So Samuel reported all the words of the Lord to the people who were asking him for a king. He said, “These will be the ways of the king who will reign over you: he will take your sons and appoint them to his chariots and to be his horsemen, and to run before his chariots; and he will appoint for himself commanders of thousands and commanders of fifties, and some to plow his ground and to reap his harvest, and to make his implements of war and the equipment of his chariots. He will take your daughters to be perfumers and cooks and bakers. He will take the best of your fields and vineyards and olive orchards and give them to his courtiers. He will take one-tenth of your grain and of your vineyards and give it to his officers and his courtiers. He will take your male and female slaves, and the best of your cattle and donkeys, and put them to his work. He will take one-tenth of your flocks, and you shall be his slaves. And in that days you will cry out because of your king, whom you have chosen for yourselves; but the Lord will not answer you in that day.“
But the people refused to listen to the voice of Samuel; they said, “No! but we are determined to have a king over us, so that we also may be like other nations, and that our king may govern us and go out before us and fight our battles.” When Samuel had heard all the words of the people, he repeated them in the ears of the Lord. The Lord said to Samuel, “Listen to their voice and set a king over them.” Samuel then said to the people of Israel, “Each of you return home.” (1 Sam 8:4-22, emphasis mine)

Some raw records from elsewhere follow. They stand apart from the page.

(* ===== verification/TxQueueOps.v ===== *)
(** * The operations of the transaction queue

    [pooled q] is the queue as its clients see it: a map from senders and nonces to
    transactions.  [Inv] is what holds between any two operations.  Every operation is
    described on the map. *)
From stdpp Require Import base gmap list sorting.
From Stdlib Require Import ZArith Lia.
From S2P Require Import Prelude Rlp Config Interfaces Transaction TxQueue TxQueueProofs.
Open Scope Z_scope.

Section Operations.
Context `{CR : Crypto, CN : Containers}.
Implicit Types (q : TransactionQueue) (t : Transaction) (E : list (nat * Transaction)) (F : gmap (Address * u256) Transaction).

(** The current transactions in the order they are tried, and all transactions by key. *)
Definition ready q : list Transaction := omap (q_nodes q !!.) (q_current q).
Definition future_by_key q : gmap (Address * u256) Transaction :=
  map_uncurry (M1 := gmap Address) (M2 := gmap u256) (M12 := gmap (Address * u256)) (q_future q).
Definition pooled q : gmap (Address * u256) Transaction :=
  list_to_map ((λ t, (key_of t, t)) <$> ready q) ∪ future_by_key q.

Lemma ready_spec q E : Rep q E → ready q = E.*2.
Proof.
  intros R. unfold ready. rewrite (rep_current _ _ R).
  assert (∀ i t, (i, t) ∈ E → q_nodes q !! i = Some t) as H by (intros; by eapply rep_node).
  clear R. induction E as [|[i t] E IH]; [done|]. cbn. rewrite (H i t) by left. f_equal. apply IH. intros. apply H. by right.
Qed.
Lemma rep_unique q E t u : Rep q E → t ∈ E.*2 → u ∈ E.*2 → key_of t = key_of u → t = u.
Proof.
  intros R ([i t'] & -> & Ht)%list_elem_of_fmap ([j u'] & -> & Hu)%list_elem_of_fmap Hk. cbn in *.
  pose proof (rep_key_inj _ _ _ _ _ _ R Ht Hu Hk) as ->. by eapply rep_same_id.
Qed.
Lemma rep_keys_nodup q E : Rep q E → NoDup (key_of <$> E.*2).
Proof.
  intros R. apply NoDup_fmap_2_strong.
  - intros t u Ht Hu. by eapply rep_unique.
  - rewrite <-list_fmap_id. pose proof (rep_ids _ _ R) as Hd.
    assert (∀ i j t, (i, t) ∈ E → (j, t) ∈ E → i = j) as Hi by (intros i j t ??; by eapply rep_key_inj).
    clear R. rewrite list_fmap_id. induction E as [|[i t] E IH]; [constructor|]. rewrite fmap_cons in *. apply NoDup_cons in Hd as [Hn Hd].
    apply NoDup_cons. split.
    + intros ([j u] & Hx & Hu)%list_elem_of_fmap. cbn in Hx. subst u. apply Hn, list_elem_of_fmap. exists (j, t). split; [|done].
      cbn. apply (Hi i j t); [left|by right].
    + apply IH; [done|]. intros ? ? ? ? ?. eapply Hi; by right.
Qed.

Lemma future_spec q F : Stored q F → future_by_key q = F.
Proof. intros S. apply map_eq. intros [a n]. unfold future_by_key. rewrite lookup_map_uncurry. apply S. Qed.
Lemma pooled_spec q E F k t : Holds q E F → pooled q !! k = Some t ↔ (t ∈ E.*2 ∧ key_of t = k) ∨ F !! k = Some t.
Proof.
  intros (R & W & S). unfold pooled. rewrite (ready_spec _ _ R).
  assert (∀ u, list_to_map (M := gmap _ _) ((λ t, (key_of t, t)) <$> E.*2) !! k = Some u ↔ u ∈ E.*2 ∧ key_of u = k) as Hc.
  { intros u. rewrite <-elem_of_list_to_map.
    - rewrite list_elem_of_fmap. split; [intros (v & [= -> ->] & ?)|intros [? <-]]; eauto.
    - rewrite <-list_fmap_compose. apply (rep_keys_nodup _ _ R). }
  assert (future_by_key q = F) as -> by by apply future_spec.
  rewrite lookup_union_Some_raw, Hc. split; [tauto|].
  intros [H|H]; [auto|right]. split; [|done]. apply eq_None_not_Some. intros [u [Hu Hk]%Hc].
  destruct (w_good _ _ _ W _ _ H) as (_ & _ & _ & _ & Hx). apply Hx, elem_keys_snd. eauto.
Qed.

Definition Inv q : Prop := ∃ E F, Holds q E F ∧ Known q E
  ∧ 0 <= q_limit q ∧ 0 <= q_futureLimit q ∧ q_limit q + q_futureLimit q < 2 ^ 32
  ∧ len E + Z.of_nat (size F) <= q_limit q + q_futureLimit q.
(** ** Importing *)
Lemma Holds_signals q E F f : Holds q E F → Holds (q <| q_signals ::= f |>) E F.
Proof. intros (R & W & S). split; [rep_frame R|]. split; [by destruct W; split|by destruct S; split]. Qed.

Lemma replace_current_ok q E t :
  Rep q E →
  (key_of t ∉ keys E ∧ replace_current t q = (Ok true, q))
  ∨ ∃ i u, (i, u) ∈ E ∧ key_of u = key_of t
      ∧ replace_current t q =
          if t_gasPrice t <? t_gasPrice u then (Ok false, q)
          else (Ok true, (removed i u q) <| q_signals ::= λ l, l ++ [OnReplaced (hash_of u)] |>).
Proof.
  intros R. destruct (current_at q (safeSender t) (t_nonce t)) as [o|] eqn:Hs.
  - right. pose proof (proj1 (rep_slot _ _ R _ _ _) Hs) as (i & u & -> & Hi & Hk). exists i, u. split; [done|]. split; [done|].
    unfold replace_current, getS. unfold mbind at 1, ST_bind at 1. rewrite Hs.
    cbn [follow]. rewrite (bind_ok _ _ _ _ _ (node_ok _ _ _ _ R Hi)). destruct (t_gasPrice t <? t_gasPrice u); [done|].
    rewrite (recoverable_hash u) by by eapply (rep_good _ _ R). rewrite (bind_ok _ _ _ (hash_of u) q) by done.
    by rewrite (bind_ok _ _ _ _ _ (remove_present _ _ _ _ R Hi)).
  - left. split; [by apply (rep_slot_none _ _ _ _ R)|]. unfold replace_current, getS, mbind, ST_bind.
    by rewrite Hs.
Qed.
Lemma replace_future_ok q E F t :
  Holds q E F → Z.of_nat (size F) < 2 ^ 32 →
  (F !! key_of t = None ∧ replace_future t q = (Ok true, q))
  ∨ ∃ u, F !! key_of t = Some u
      ∧ (t_gasPrice t < t_gasPrice u ∧ replace_future t q = (Ok false, q)
         ∨ t_gasPrice u <= t_gasPrice t ∧ ∃ q', replace_future t q = (Ok true, q') ∧ Holds q' E (delete (key_of t) F) ∧ kept q q').
Proof.
  intros (R & W & S) Hs. pose proof (st_lookup _ _ S (safeSender t) (t_nonce t)) as Hl. fold (key_of t) in Hl.
  destruct (F !! key_of t) as [u|] eqn:Hu.
  - right. exists u. split; [done|].
    assert (replace_future t q = if t_gasPrice t <? t_gasPrice u then (Ok false, q) else
      (Ok true, (q <| q_future ::= erase_future (safeSender t) [t_nonce t] |>) <| q_futureSize ::= λ n, u32 (n - 1) |>)) as ->.
    { unfold replace_future, getS. unfold mbind at 1, ST_bind at 1. unfold future_at. rewrite Hl.
      by destruct (t_gasPrice t <? t_gasPrice u). }
    destruct (Z.ltb_spec (t_gasPrice t) (t_gasPrice u)); [by left|right]. split; [done|]. eexists. split; [reflexivity|]. split; [|done].
    pose proof (size_pos _ _ _ Hu). split; [rep_frame R|]. split.
    + eapply (Waiting_weaken q _ F); [done|apply delete_subseteq|done|]. cbn.
      rewrite (w_size _ _ _ W), u32_small, map_size_delete_Some by (eauto || lia). lia.
    + by eapply (Stored_erase q (safeSender t) [t_nonce t] F (q_future q)).
  - left. split; [done|]. unfold replace_future, getS. unfold mbind at 1, ST_bind at 1. unfold future_at. by rewrite Hl.
Qed.
(** After making room for [t]: the transaction with its key is gone. *)
Lemma replace_ok q E F t :
  Holds q E F → Known q E → Z.of_nat (size F) < 2 ^ 32 →
  (∃ u, pooled q !! key_of t = Some u ∧ t_gasPrice t < t_gasPrice u ∧
     make_room t q = (Ok false, q))
  ∨ (∀ u, pooled q !! key_of t = Some u → t_gasPrice u <= t_gasPrice t) ∧
    ∃ q1 E1 F1, make_room t q = (Ok true, q1)
      ∧ Holds q1 E1 F1 ∧ Known q1 E1 ∧ shrunk q q1 ∧ pooled q1 = delete (key_of t) (pooled q)
      ∧ (length E1 <= length E)%nat ∧ (∀ p, p ∈ E1 → p ∈ E) ∧ F1 = delete (key_of t) F.
Proof.
  intros H K Hs. pose proof H as (R & W & S).
  assert (∀ q1 E1 F1, Holds q1 E1 F1 → (∀ u, (u ∈ E1.*2 ↔ u ∈ E.*2 ∧ key_of u ≠ key_of t)) → F1 = delete (key_of t) F →
    pooled q1 = delete (key_of t) (pooled q)) as Hpool.
  { intros q1 E1 F1 H1 He ->. apply map_eq. intros k. apply option_eq. intros u.
    rewrite (pooled_spec _ _ _ _ _ H1), !lookup_delete_Some, (pooled_spec _ _ _ _ _ H), He. naive_solver. }
  unfold make_room. destruct (replace_current_ok q E t R) as [[Hk Hr]|(i & u & Hi & Hk & Hr)].
  - rewrite (bind_ok _ _ _ _ _ Hr). cbn [negb].
    assert (∀ u, u ∈ E.*2 → key_of u ≠ key_of t) as Hne by (intros u Hu Hx; apply Hk, elem_keys_snd; eauto).
    assert (∀ u, u ∈ E.*2 ↔ u ∈ E.*2 ∧ key_of u ≠ key_of t) as Hall.
    { intros u. split; [intros Hu; split; [done|by apply Hne]|by intros [? _]]. }
    destruct (replace_future_ok q E F t H Hs) as [[Hf Hq]|(u & Hu & [[Hlt Hq]|(Hle & q1 & Hq & H1 & K1)])].
    + right. split. { intros u [[Hu Hx]|Hu]%(pooled_spec _ _ _ _ _ H); [by apply Hne in Hu|congruence]. }
      exists q, E, F. repeat (split; [done|]). split; [|split; [lia|split; [done|]]].
      * apply (Hpool q E F); [done|exact Hall|by rewrite delete_id].
      * by rewrite delete_id.
    + left. exists u. split; [|done]. apply (pooled_spec _ _ _ _ _ H). by right.
    + right. split. { intros v [[Hv Hx]|Hv]%(pooled_spec _ _ _ _ _ H); [by apply Hne in Hv|congruence]. }
      exists q1, E, (delete (key_of t) F). split; [done|]. split; [done|]. destruct K1 as (Kn & ? & ? & ? & ?).
      split; [intros h Hh; rewrite Kn; by apply K|]. split; [split; [by rewrite Kn|done]|]. split; [|split; [lia|done]].
      apply (Hpool q1 E (delete (key_of t) F)); [done|exact Hall|done].
  - assert (pooled q !! key_of t = Some u) as Hp.
    { apply (pooled_spec _ _ _ _ _ H). left. split; [|done]. apply list_elem_of_fmap. by exists (i, u). }
    assert (F !! key_of t = None) as HF.
    { apply eq_None_not_Some. intros [v Hv]. destruct (w_good _ _ _ W _ _ Hv) as (_ & _ & _ & _ & Hx).
      apply Hx, elem_keys. eauto. }
    destruct (Z.ltb_spec (t_gasPrice t) (t_gasPrice u)) as [Hlt|Hge].
    { left. exists u. split; [done|]. split; [done|]. by rewrite (bind_ok _ _ _ _ _ Hr). }
    right. split; [intros v Hv; congruence|]. rewrite (bind_ok _ _ _ _ _ Hr). cbn [negb].
    destruct (Holds_removed _ _ _ _ _ H K Hi) as [H1 K1]. pose proof (Holds_signals _ _ _ (λ l, l ++ [OnReplaced (hash_of u)]) H1) as H2.
    destruct (replace_future_ok _ _ _ t H2 Hs) as [[_ Hq]|(v & Hv & _)]; [|congruence].
    eexists _, (without i E), F. split; [exact Hq|]. split; [done|]. split; [done|]. split; [repeat split; cbn; set_solver|].
    split; [|split; [|split; [by intros p [_ ?]%without_elem|by rewrite delete_id]]].
    + apply (Hpool _ (without i E) F); [done| |by rewrite delete_id]. intros v. split.
      * intros ([j v'] & -> & [Hj Hv]%without_elem)%list_elem_of_fmap. cbn in *. split; [apply list_elem_of_fmap; by exists (j, v')|].
        rewrite <-Hk. intros Hx. by eapply Hj, rep_key_inj.
      * intros [([j v'] & -> & Hv)%list_elem_of_fmap Hx]. apply list_elem_of_fmap. exists (j, v'). split; [done|].
        apply without_elem. split; [|done]. cbn in *. intros ->. by rewrite (rep_same_id _ _ _ _ _ R Hv Hi) in Hx.
    + rewrite (without_length i u E) by (done || apply R). lia.
Qed.
(** The first [n] of the current transactions. *)
Lemma take_snd n E u : u ∈ (take n E).*2 → u ∈ E.*2.
Proof. intros (p & -> & Hp)%list_elem_of_fmap. apply list_elem_of_fmap. exists p. split; [done|]. by eapply subseteq_take. Qed.

Definition imported q t q' : Prop :=
  Inv q' ∧ len (ready q') <= q_limit q ∧ Z.of_nat (size (future_by_key q')) <= q_futureLimit q
  ∧ pooled q' ⊆ <[key_of t := t]> (pooled q)
  ∧ (Z.of_nat (size (pooled q)) < q_limit q → Z.of_nat (size (future_by_key q)) <= q_futureLimit q →
       pooled q' = <[key_of t := t]> (pooled q) ∧ t ∈ ready q'
       ∧ ∀ k, 0 <= t_nonce t < k → k < M256 →
           (∀ j, t_nonce t < j <= k → is_Some (future_by_key q !! (safeSender t, j))) →
           ∀ u, pooled q !! (safeSender t, k) = Some u → u ∈ ready q')
  ∧ q_known q' ⊆ q_known q ∪ {[hash_of t]}
  ∧ q_dropped q' = q_dropped q ∧ q_limit q' = q_limit q ∧ q_futureLimit q' = q_futureLimit q ∧ q_unverified q' = q_unverified q.

Lemma pooled_size q E F : Holds q E F → size (pooled q) = (length E + size F)%nat.
Proof.
  intros H. pose proof H as (R & W & S). unfold pooled. rewrite (ready_spec _ _ R), (future_spec _ _ S).
  rewrite map_size_disj_union.
  - f_equal. rewrite map_size_list_to_map; [by rewrite !length_fmap|]. rewrite <-list_fmap_compose. apply (rep_keys_nodup _ _ R).
  - apply map_disjoint_spec. intros k t u Ht Hu. apply elem_of_list_to_map_2, list_elem_of_fmap in Ht as (v & [= -> ->] & Hv).
    destruct (w_good _ _ _ W _ _ Hu) as (_ & _ & _ & _ & Hx). apply Hx, elem_keys_snd. eauto.
Qed.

From this passage we see that God did appoint a king to rule over Israel, and the Israelites were expected to obey this king. But did that mean God wanted his people to reject him and choose an earthly king to take his place? Does God’s acquiescence mean that their choice and their subsequent rulers and fate were necessarily good?
As Dr. Horn explains of Romans 13,
Verse 1 says that state authorities are instituted by God. Paul’s primary message for Christians, however, is not that states are specially instituted in the same way as the family and church, but rather that the state is not operating outside of the plans of God. In this sense, the state is divinely instituted in the same way that Satan is divinely instituted. God is not surprised when states act the way they do. As noted specifically in the Gospels, the state is understood throughout Scripture as being intimately tied to Satan and his kingdom, and patently opposed to the Kingdom of God. The state’s status within God’s ultimate plan does not legitimize the evil the state commits.
If we consider, then, that we were never meant to be lorded over by earthly authorities and that these authorities, i.e. the State, are ultimately destined for destruction, and if we also consider that as Christians our true citizenship is now in the heavenly Kingdom, our understanding of Romans 13 must be qualified. It cannot mean that Christians must always do as the State tells them. It also certainly doesn’t mean that the State has been instituted to carry out God’s will in the sense that it is meant to directly further the advancement of the heavenly kingdom.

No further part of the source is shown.